Task goal - Please repeat the data shown below, word for word.

Extracted material -
(** * AnnotateVite: inter-annotator agreement and adjudication routing

A shallow embedding of the two pieces of [src/components] that carry
algorithmic content:

- [KappaCalculator.tsx]: [calculateKappa] (pair extraction),
  [calculateKappaForCategory] (confusion matrix, observed and expected
  agreement, Cohen's kappa), [interpretKappa] and [getAnnotationCounts];
- [AdjudicatorInterface.tsx]: [hasDisagreement], the effect that
  navigates to the first item awaiting adjudication, the three fetches,
  [loadCommentsBatch], [handleSubmit] and the navigation handlers.

JavaScript values are modelled as follows.  Labels are strings, as in the
signature [string[]] of [calculateKappaForCategory].  Counters that the
code only ever increments from [0] are natural numbers.  The quantities
obtained by division are elements of an abstract number type (class
[Number]) with two instances: exact rationals [Q] and IEEE-754 binary64
([PrimFloat.float], the JavaScript [number]).  Exceptions are explicit
([outcome]).  Plain objects used as dictionaries are association lists
that remember creation order, with [Object.values] enumerating them in
the order ECMAScript prescribes.  Arrays that may have holes are lists of
options.  The answers of the database service are inputs of the functions
that await them ([Supabase.Client]); each handler is modelled as one
uninterrupted run. *)

From Stdlib Require Import ZArith QArith Qfield Lqa Lia String List.
From Stdlib Require Import Floats Uint63.
From stdpp Require Import base tactics option list sorting strings.

Open Scope Z_scope.

(** ** JavaScript runtime fragments *)

Module Js.

(** A completed call either returns normally or throws. *)
Inductive exn : Set := TypeError.

Inductive outcome (A : Type) : Type :=
| Ok (a : A)
| Throw (e : exn).
Arguments Ok {A} a.
Arguments Throw {A} e.

Definition bind {A B} (x : outcome A) (f : A -> outcome B) : outcome B :=
  match x with
  | Ok a => f a
  | Throw e => Throw e
  end.

(** Left-to-right iteration of a body that may throw: the shape of
    [for (...) { ... }] and of [forEach]. *)
Fixpoint foldM {S A} (body : S -> A -> outcome S) (l : list A) (s : S)
  : outcome S :=
  match l with
  | [] => Ok s
  | x :: l' => bind (body s x) (foldM body l')
  end.

Fixpoint mapM {A B} (f : A -> outcome B) (l : list A) : outcome (list B) :=
  match l with
  | [] => Ok []
  | x :: l' =>
      bind (f x) (fun y => bind (mapM f l') (fun ys => Ok (y :: ys)))
  end.

(** [arr[i]] for a number [i]: [undefined] ([None]) outside the array. *)
Definition item {A} (l : list A) (i : Z) : option A :=
  if i <? 0 then None else l !! Z.to_nat i.

(** [Array.prototype.indexOf] on an array of strings: position of the
    first element strictly equal to the argument, [-1] when there is
    none.  The argument is [None] when the caller passes [undefined]. *)
Fixpoint indexOf_from (l : list string) (x : string) (i : Z) : Z :=
  match l with
  | [] => -1
  | y :: l' => if String.eqb y x then i else indexOf_from l' x (i + 1)
  end.

Definition indexOf (l : list string) (x : option string) : Z :=
  match x with
  | Some s => indexOf_from l s 0
  | None => -1
  end.

(** [Array.prototype.findIndex]; holes are visited as [undefined]. *)
Fixpoint findIndex_from {A} (p : option A -> bool) (l : list (option A))
  (i : Z) : Z :=
  match l with
  | [] => -1
  | x :: l' => if p x then i else findIndex_from p l' (i + 1)
  end.

Definition findIndex {A} (p : option A -> bool) (l : list (option A)) : Z :=
  findIndex_from p l 0.

(** A plain object keyed by integers ([Record<number, V>]): the own
    properties in creation order, keys pairwise distinct. *)
Definition object (V : Type) : Type := list (Z * V).

Fixpoint get {V} (o : object V) (k : Z) : option V :=
  match o with
  | [] => None
  | (k', v) :: o' => if k' =? k then Some v else get o' k
  end.

(** [o[k] = v]: overwrite in place, or create the property last. *)
Fixpoint set {V} (o : object V) (k : Z) (v : V) : object V :=
  match o with
  | [] => [(k, v)]
  | (k', v') :: o' =>
      if k' =? k then (k, v) :: o' else (k', v') :: set o' k v
  end.

(** Keys that are array indices (canonical integers below [2^32 - 1])
    are enumerated first, in ascending order; then the others, in
    creation order. *)
Definition is_array_index (k : Z) : bool :=
  (0 <=? k) && (k <? 2 ^ 32 - 1).

Definition key_le {V} (x y : Z * V) : Prop := x.1 <= y.1.

Global Instance key_le_dec {V} (x y : Z * V) : Decision (key_le x y) :=
  Z_le_dec x.1 y.1.

Definition entries {V} (o : object V) : list (Z * V) :=
  merge_sort key_le (List.filter (fun e => is_array_index e.1) o)
  ++ List.filter (fun e => negb (is_array_index e.1)) o.

Definition keys {V} (o : object V) : list Z := (entries o).*1.
Definition values {V} (o : object V) : list V := (entries o).*2.

(** [arr[i]] on an array that may have holes: a hole reads as
    [undefined], like a position outside the array. *)
Definition element {A} (l : list (option A)) (i : Z) : option A :=
  mjoin (item l i).

(** [arr[i] = x] for an integer [i >= 0]: within the array the element is
    replaced; at or beyond its end the array grows up to [i], the positions
    skipped being holes.  A negative [i] names an ordinary property rather
    than an element, which this model of arrays does not hold: the elements
    and the length stay as they are. *)
Definition assign {A} (l : list (option A)) (i : Z) (x : A)
  : list (option A) :=
  if i <? 0 then l
  else
    let j := Z.to_nat i in
    if (j <? length l)%nat then <[j := Some x]> l
    else l ++ replicate (j - length l) None ++ [Some x].

(** [{ ...o }]: a new object with the own properties of [o], created in
    the order in which [o] enumerates them. *)
Definition spread {V} (o : object V) : object V := entries o.

End Js.

Import Js.

(** Sequencing is written [x ← c; k]. *)
Global Instance outcome_bind : MBind outcome := fun _ _ f x => Js.bind x f.
Global Instance outcome_ret : MRet outcome := fun _ a => Ok a.

(** ** Numbers *)

(** The arithmetic the agreement statistics need.  [of_nat] injects a
    counter; [eqb] is [===] on numbers. *)
Class Number (num : Type) : Type := {
  of_nat : nat -> num;
  add : num -> num -> num;
  sub : num -> num -> num;
  mul : num -> num -> num;
  div : num -> num -> num;
  eqb : num -> num -> bool
}.

(** What [interpretKappa] needs besides: [<] on numbers and the numeric
    literals [0], [0.20], [0.40], [0.60] and [0.80]. *)
Class Thresholds (num : Type) : Type := {
  less : num -> num -> bool;
  lit_0 : num;
  lit_0_20 : num;
  lit_0_40 : num;
  lit_0_60 : num;
  lit_0_80 : num
}.

(** ** Data model: the row types of [lib/supabase.ts] *)

Inductive Role : Set := annotator1 | annotator2.

Global Instance Role_eq_dec : EqDecision Role.
Proof. solve_decision. Defined.

Module Annotation.
Record t : Set := {
  id : Z;
  comment_id : Z;
  annotator_role : Role;
  sentiment : string;
  discourse_polarization : string;
  created_at : string
}.
End Annotation.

Problem solution -
(** * AnnotateVite: inter-annotator agreement and adjudication routing

A shallow embedding of the two pieces of [src/components] that carry
algorithmic content:

- [KappaCalculator.tsx]: [calculateKappa] (pair extraction),
  [calculateKappaForCategory] (confusion matrix, observed and expected
  agreement, Cohen's kappa), [interpretKappa] and [getAnnotationCounts];
- [AdjudicatorInterface.tsx]: [hasDisagreement], the effect that
  navigates to the first item awaiting adjudication, the three fetches,
  [loadCommentsBatch], [handleSubmit] and the navigation handlers.

JavaScript values are modelled as follows.  Labels are strings, as in the
signature [string[]] of [calculateKappaForCategory].  Counters that the
code only ever increments from [0] are natural numbers.  The quantities
obtained by division are elements of an abstract number type (class
[Number]) with two instances: exact rationals [Q] and IEEE-754 binary64
([PrimFloat.float], the JavaScript [number]).  Exceptions are explicit
([outcome]).  Plain objects used as dictionaries are association lists
that remember creation order, with [Object.values] enumerating them in
the order ECMAScript prescribes.  Arrays that may have holes are lists of
options.  The answers of the database service are inputs of the functions
that await them ([Supabase.Client]); each handler is modelled as one
uninterrupted run. *)

From Stdlib Require Import ZArith QArith Qfield Lqa Lia String List.
From Stdlib Require Import Floats Uint63.
From stdpp Require Import base tactics option list sorting strings.

Open Scope Z_scope.

(** ** JavaScript runtime fragments *)

Module Js.

(** A completed call either returns normally or throws. *)
Inductive exn : Set := TypeError.

Inductive outcome (A : Type) : Type :=
| Ok (a : A)
| Throw (e : exn).
Arguments Ok {A} a.
Arguments Throw {A} e.

Definition bind {A B} (x : outcome A) (f : A -> outcome B) : outcome B :=
  match x with
  | Ok a => f a
  | Throw e => Throw e
  end.

(** Left-to-right iteration of a body that may throw: the shape of
    [for (...) { ... }] and of [forEach]. *)
Fixpoint foldM {S A} (body : S -> A -> outcome S) (l : list A) (s : S)
  : outcome S :=
  match l with
  | [] => Ok s
  | x :: l' => bind (body s x) (foldM body l')
  end.

Fixpoint mapM {A B} (f : A -> outcome B) (l : list A) : outcome (list B) :=
  match l with
  | [] => Ok []
  | x :: l' =>
      bind (f x) (fun y => bind (mapM f l') (fun ys => Ok (y :: ys)))
  end.

(** [arr[i]] for a number [i]: [undefined] ([None]) outside the array. *)
Definition item {A} (l : list A) (i : Z) : option A :=
  if i <? 0 then None else l !! Z.to_nat i.

(** [Array.prototype.indexOf] on an array of strings: position of the
    first element strictly equal to the argument, [-1] when there is
    none.  The argument is [None] when the caller passes [undefined]. *)
Fixpoint indexOf_from (l : list string) (x : string) (i : Z) : Z :=
  match l with
  | [] => -1
  | y :: l' => if String.eqb y x then i else indexOf_from l' x (i + 1)
  end.

Definition indexOf (l : list string) (x : option string) : Z :=
  match x with
  | Some s => indexOf_from l s 0
  | None => -1
  end.

(** [Array.prototype.findIndex]; holes are visited as [undefined]. *)
Fixpoint findIndex_from {A} (p : option A -> bool) (l : list (option A))
  (i : Z) : Z :=
  match l with
  | [] => -1
  | x :: l' => if p x then i else findIndex_from p l' (i + 1)
  end.

Definition findIndex {A} (p : option A -> bool) (l : list (option A)) : Z :=
  findIndex_from p l 0.

(** A plain object keyed by integers ([Record<number, V>]): the own
    properties in creation order, keys pairwise distinct. *)
Definition object (V : Type) : Type := list (Z * V).

Fixpoint get {V} (o : object V) (k : Z) : option V :=
  match o with
  | [] => None
  | (k', v) :: o' => if k' =? k then Some v else get o' k
  end.

(** [o[k] = v]: overwrite in place, or create the property last. *)
Fixpoint set {V} (o : object V) (k : Z) (v : V) : object V :=
  match o with
  | [] => [(k, v)]
  | (k', v') :: o' =>
      if k' =? k then (k, v) :: o' else (k', v') :: set o' k v
  end.

(** Keys that are array indices (canonical integers below [2^32 - 1])
    are enumerated first, in ascending order; then the others, in
    creation order. *)
Definition is_array_index (k : Z) : bool :=
  (0 <=? k) && (k <? 2 ^ 32 - 1).

Definition key_le {V} (x y : Z * V) : Prop := x.1 <= y.1.

Global Instance key_le_dec {V} (x y : Z * V) : Decision (key_le x y) :=
  Z_le_dec x.1 y.1.

Definition entries {V} (o : object V) : list (Z * V) :=
  merge_sort key_le (List.filter (fun e => is_array_index e.1) o)
  ++ List.filter (fun e => negb (is_array_index e.1)) o.

Definition keys {V} (o : object V) : list Z := (entries o).*1.
Definition values {V} (o : object V) : list V := (entries o).*2.

(** [arr[i]] on an array that may have holes: a hole reads as
    [undefined], like a position outside the array. *)
Definition element {A} (l : list (option A)) (i : Z) : option A :=
  mjoin (item l i).

(** [arr[i] = x] for an integer [i >= 0]: within the array the element is
    replaced; at or beyond its end the array grows up to [i], the positions
    skipped being holes.  A negative [i] names an ordinary property rather
    than an element, which this model of arrays does not hold: the elements
    and the length stay as they are. *)
Definition assign {A} (l : list (option A)) (i : Z) (x : A)
  : list (option A) :=
  if i <? 0 then l
  else
    let j := Z.to_nat i in
    if (j <? length l)%nat then <[j := Some x]> l
    else l ++ replicate (j - length l) None ++ [Some x].

(** [{ ...o }]: a new object with the own properties of [o], created in
    the order in which [o] enumerates them. *)
Definition spread {V} (o : object V) : object V := entries o.

End Js.

Import Js.

(** Sequencing is written [x ← c; k]. *)
Global Instance outcome_bind : MBind outcome := fun _ _ f x => Js.bind x f.
Global Instance outcome_ret : MRet outcome := fun _ a => Ok a.

(** ** Numbers *)

(** The arithmetic the agreement statistics need.  [of_nat] injects a
    counter; [eqb] is [===] on numbers. *)
Class Number (num : Type) : Type := {
  of_nat : nat -> num;
  add : num -> num -> num;
  sub : num -> num -> num;
  mul : num -> num -> num;
  div : num -> num -> num;
  eqb : num -> num -> bool
}.

(** What [interpretKappa] needs besides: [<] on numbers and the numeric
    literals [0], [0.20], [0.40], [0.60] and [0.80]. *)
Class Thresholds (num : Type) : Type := {
  less : num -> num -> bool;
  lit_0 : num;
  lit_0_20 : num;
  lit_0_40 : num;
  lit_0_60 : num;
  lit_0_80 : num
}.

(** ** Data model: the row types of [lib/supabase.ts] *)

Inductive Role : Set := annotator1 | annotator2.

Global Instance Role_eq_dec : EqDecision Role.
Proof. solve_decision. Defined.

Module Annotation.
Record t : Set := {
  id : Z;
  comment_id : Z;
  annotator_role : Role;
  sentiment : string;
  discourse_polarization : string;
  created_at : string
}.
End Annotation.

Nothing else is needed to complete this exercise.